(Stored records)
###

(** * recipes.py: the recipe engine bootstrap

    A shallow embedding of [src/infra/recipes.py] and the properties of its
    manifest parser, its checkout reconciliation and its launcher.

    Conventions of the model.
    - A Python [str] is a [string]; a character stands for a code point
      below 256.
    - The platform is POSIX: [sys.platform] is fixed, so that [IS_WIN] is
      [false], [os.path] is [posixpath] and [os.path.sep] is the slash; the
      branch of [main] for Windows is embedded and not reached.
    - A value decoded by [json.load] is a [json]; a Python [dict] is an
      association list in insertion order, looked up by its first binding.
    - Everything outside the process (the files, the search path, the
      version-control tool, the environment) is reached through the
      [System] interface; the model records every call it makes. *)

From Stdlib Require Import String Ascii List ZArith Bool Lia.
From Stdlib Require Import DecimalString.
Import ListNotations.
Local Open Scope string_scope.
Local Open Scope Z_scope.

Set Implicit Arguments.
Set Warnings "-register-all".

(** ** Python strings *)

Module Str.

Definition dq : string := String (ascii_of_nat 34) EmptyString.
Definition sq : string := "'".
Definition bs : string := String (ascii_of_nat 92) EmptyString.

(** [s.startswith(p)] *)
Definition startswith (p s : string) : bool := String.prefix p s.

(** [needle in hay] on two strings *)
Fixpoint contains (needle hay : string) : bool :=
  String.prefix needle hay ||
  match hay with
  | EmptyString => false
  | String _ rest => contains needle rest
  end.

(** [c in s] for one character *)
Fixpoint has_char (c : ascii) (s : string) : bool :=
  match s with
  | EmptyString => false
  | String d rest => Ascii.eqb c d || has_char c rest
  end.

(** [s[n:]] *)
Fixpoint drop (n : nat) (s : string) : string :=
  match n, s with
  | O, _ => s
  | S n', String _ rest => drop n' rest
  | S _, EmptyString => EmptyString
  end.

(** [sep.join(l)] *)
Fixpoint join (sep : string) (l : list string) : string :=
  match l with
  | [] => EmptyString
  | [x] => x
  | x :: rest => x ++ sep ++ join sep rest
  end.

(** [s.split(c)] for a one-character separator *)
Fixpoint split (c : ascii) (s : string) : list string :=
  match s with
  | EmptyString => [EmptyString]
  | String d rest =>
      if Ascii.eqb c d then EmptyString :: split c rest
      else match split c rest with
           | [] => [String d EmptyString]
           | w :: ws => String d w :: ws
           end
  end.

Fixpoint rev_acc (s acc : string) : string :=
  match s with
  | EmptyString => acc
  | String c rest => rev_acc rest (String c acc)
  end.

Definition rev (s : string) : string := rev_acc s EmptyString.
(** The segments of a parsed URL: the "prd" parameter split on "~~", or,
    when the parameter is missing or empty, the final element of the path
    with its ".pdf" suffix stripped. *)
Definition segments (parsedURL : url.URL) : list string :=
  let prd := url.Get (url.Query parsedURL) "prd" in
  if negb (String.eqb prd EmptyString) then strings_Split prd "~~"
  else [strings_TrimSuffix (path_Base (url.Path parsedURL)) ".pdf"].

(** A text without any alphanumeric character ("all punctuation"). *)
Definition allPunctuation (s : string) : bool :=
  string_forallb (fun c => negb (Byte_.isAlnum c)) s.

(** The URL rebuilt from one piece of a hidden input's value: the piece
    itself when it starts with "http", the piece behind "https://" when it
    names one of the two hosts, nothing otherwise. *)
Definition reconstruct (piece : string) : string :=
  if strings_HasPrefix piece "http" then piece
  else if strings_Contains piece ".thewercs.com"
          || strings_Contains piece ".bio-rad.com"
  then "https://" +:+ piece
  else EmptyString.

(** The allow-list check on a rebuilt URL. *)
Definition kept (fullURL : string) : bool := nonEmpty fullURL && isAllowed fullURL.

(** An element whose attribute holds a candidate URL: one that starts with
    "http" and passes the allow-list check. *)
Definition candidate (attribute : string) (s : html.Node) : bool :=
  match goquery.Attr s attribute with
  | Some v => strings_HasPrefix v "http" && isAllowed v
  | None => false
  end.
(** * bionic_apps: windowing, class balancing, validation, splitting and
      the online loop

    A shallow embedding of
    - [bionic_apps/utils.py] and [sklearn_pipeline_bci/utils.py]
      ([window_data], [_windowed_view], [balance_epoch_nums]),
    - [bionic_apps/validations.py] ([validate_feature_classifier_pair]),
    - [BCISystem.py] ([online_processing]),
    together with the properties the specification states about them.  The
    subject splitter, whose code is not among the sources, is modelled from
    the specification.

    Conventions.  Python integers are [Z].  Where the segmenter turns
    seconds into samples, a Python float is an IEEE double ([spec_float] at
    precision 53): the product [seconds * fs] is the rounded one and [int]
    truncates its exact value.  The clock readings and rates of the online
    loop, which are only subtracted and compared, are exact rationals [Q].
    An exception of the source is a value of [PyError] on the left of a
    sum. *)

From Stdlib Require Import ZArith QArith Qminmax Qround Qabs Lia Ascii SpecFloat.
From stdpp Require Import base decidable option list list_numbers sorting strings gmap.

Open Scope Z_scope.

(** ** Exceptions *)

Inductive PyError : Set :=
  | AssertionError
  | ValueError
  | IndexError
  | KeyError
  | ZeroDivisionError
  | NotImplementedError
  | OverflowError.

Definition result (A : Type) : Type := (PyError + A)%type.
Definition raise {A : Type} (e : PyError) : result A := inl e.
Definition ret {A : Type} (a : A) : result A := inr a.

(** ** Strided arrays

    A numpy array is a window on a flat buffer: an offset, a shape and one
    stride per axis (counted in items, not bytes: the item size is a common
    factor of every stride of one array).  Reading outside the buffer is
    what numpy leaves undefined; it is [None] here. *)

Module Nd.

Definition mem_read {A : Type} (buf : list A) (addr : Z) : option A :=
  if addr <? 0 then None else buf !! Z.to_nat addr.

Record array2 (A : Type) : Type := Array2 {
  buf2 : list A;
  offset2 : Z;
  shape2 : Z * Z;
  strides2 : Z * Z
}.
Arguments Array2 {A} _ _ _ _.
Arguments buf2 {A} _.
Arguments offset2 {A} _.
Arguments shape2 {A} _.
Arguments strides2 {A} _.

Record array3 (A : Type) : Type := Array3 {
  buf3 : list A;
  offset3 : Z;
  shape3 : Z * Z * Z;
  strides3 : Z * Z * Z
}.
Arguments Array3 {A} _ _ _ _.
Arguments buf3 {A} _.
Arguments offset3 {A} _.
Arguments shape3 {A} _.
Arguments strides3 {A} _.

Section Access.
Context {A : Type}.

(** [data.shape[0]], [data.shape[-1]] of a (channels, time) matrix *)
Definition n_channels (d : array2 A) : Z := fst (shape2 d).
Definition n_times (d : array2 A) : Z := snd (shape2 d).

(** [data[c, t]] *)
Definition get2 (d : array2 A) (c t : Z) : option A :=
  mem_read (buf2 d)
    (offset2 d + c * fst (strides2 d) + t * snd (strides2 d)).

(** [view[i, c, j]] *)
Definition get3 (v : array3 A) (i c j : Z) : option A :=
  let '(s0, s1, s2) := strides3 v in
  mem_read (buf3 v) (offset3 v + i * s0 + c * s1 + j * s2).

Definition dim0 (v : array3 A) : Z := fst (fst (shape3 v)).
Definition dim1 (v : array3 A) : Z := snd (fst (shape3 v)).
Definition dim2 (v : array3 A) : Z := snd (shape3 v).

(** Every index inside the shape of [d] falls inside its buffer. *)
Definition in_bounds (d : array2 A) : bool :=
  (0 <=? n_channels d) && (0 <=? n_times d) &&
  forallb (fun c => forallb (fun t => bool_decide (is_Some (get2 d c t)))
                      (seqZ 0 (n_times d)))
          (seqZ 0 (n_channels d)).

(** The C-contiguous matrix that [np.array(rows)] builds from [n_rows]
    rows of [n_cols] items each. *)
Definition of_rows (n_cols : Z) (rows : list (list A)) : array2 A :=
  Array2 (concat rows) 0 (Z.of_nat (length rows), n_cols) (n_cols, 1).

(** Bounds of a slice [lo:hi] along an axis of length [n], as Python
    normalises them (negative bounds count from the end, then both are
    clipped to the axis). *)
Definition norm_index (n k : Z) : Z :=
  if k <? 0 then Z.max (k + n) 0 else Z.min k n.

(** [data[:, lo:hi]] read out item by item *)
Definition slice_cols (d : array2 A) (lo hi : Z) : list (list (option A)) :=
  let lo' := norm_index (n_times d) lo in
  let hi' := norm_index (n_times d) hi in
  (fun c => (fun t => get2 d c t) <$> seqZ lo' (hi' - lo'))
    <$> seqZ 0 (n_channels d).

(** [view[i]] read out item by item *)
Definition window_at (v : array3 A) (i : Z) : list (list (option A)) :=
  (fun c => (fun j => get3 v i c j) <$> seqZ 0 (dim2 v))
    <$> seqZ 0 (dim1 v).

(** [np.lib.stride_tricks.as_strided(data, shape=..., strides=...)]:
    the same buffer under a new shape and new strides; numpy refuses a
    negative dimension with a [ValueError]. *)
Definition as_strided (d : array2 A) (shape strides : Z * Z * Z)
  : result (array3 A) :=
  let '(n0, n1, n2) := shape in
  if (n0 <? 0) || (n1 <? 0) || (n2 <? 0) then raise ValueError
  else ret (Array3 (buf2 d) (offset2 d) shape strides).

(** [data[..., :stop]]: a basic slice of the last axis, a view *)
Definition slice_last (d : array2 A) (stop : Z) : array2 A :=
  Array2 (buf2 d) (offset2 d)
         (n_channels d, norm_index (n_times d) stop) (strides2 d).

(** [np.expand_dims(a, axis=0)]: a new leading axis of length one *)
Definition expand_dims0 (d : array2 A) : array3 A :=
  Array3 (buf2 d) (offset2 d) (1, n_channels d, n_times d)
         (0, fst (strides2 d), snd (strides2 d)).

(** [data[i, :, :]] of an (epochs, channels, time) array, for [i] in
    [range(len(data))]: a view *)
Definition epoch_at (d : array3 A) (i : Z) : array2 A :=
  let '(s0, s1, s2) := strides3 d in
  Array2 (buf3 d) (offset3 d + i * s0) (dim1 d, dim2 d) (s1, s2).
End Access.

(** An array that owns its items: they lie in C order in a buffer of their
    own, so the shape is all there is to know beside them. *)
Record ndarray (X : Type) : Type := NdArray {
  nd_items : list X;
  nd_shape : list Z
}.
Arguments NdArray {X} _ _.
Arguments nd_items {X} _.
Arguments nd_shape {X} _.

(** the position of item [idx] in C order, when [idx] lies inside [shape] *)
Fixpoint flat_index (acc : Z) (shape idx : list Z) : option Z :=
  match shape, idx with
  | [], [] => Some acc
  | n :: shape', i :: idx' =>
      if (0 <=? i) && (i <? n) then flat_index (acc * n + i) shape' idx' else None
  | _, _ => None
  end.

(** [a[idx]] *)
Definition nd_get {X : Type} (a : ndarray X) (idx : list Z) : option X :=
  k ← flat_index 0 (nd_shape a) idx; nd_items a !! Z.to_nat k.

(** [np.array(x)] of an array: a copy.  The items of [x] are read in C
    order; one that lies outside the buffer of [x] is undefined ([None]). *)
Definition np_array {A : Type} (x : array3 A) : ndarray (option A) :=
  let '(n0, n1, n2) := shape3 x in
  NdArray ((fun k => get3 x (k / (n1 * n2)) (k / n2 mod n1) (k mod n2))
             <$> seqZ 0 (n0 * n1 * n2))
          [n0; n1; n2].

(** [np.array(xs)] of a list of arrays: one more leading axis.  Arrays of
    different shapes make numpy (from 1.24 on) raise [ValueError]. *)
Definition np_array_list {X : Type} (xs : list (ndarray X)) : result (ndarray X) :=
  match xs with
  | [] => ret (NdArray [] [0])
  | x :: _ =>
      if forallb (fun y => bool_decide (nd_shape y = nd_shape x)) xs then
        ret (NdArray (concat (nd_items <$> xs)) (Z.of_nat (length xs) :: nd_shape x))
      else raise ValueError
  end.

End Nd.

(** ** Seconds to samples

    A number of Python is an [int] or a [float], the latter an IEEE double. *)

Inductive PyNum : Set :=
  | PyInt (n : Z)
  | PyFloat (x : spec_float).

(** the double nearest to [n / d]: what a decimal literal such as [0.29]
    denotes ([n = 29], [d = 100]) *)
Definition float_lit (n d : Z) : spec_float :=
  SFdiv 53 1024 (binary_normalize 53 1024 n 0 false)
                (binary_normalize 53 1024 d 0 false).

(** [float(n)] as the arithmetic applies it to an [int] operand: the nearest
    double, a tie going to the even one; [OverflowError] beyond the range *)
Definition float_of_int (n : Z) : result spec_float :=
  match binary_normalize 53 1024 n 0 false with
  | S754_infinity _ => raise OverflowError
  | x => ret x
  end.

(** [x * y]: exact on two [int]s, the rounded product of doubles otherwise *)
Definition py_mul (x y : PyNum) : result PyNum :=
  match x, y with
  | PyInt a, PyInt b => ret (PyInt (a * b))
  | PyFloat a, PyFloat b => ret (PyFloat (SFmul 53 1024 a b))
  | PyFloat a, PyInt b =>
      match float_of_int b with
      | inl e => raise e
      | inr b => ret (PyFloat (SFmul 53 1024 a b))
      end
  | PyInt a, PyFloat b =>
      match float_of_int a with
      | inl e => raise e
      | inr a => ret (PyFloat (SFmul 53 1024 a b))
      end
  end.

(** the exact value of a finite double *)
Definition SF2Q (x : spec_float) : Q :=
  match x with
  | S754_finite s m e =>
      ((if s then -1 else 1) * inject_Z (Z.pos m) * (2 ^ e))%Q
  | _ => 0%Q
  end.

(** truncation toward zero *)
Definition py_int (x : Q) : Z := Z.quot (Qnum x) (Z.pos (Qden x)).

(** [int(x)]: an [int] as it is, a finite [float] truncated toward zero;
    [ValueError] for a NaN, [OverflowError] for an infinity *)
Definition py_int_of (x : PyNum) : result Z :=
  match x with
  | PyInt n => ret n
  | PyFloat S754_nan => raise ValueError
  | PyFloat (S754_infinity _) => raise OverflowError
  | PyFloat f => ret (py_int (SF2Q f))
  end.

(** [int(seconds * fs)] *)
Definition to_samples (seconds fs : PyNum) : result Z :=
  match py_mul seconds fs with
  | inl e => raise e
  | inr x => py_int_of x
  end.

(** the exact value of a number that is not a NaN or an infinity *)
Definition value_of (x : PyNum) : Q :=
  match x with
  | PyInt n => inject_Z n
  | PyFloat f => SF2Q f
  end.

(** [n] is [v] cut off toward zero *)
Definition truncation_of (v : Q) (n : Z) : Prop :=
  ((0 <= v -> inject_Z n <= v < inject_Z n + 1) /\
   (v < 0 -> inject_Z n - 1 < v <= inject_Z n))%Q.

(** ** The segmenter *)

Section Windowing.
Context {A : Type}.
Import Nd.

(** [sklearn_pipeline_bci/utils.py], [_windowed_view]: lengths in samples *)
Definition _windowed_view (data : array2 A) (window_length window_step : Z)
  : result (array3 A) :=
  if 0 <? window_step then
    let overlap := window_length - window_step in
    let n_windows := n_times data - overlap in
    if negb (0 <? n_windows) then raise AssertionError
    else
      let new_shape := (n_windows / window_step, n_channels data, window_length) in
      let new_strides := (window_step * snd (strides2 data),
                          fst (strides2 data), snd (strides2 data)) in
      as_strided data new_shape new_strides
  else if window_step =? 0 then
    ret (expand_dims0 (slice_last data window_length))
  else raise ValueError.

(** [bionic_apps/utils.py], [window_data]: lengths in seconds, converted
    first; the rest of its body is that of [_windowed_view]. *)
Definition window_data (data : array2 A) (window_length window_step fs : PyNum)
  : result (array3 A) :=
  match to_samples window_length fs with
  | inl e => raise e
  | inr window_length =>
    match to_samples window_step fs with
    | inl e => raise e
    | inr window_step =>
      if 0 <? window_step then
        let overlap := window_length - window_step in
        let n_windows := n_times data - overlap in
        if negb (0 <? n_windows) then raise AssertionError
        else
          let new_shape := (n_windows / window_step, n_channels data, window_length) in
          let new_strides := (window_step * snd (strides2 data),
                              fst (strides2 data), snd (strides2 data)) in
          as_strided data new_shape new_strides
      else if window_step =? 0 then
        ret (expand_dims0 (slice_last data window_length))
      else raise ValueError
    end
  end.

###

Reproduce exactly, and only, the lines from the start of the entries through the one that contains "- The platform".

(** * recipes.py: the recipe engine bootstrap

    A shallow embedding of [src/infra/recipes.py] and the properties of its
    manifest parser, its checkout reconciliation and its launcher.

    Conventions of the model.
    - A Python [str] is a [string]; a character stands for a code point
      below 256.
    - The platform is POSIX: [sys.platform] is fixed, so that [IS_WIN] is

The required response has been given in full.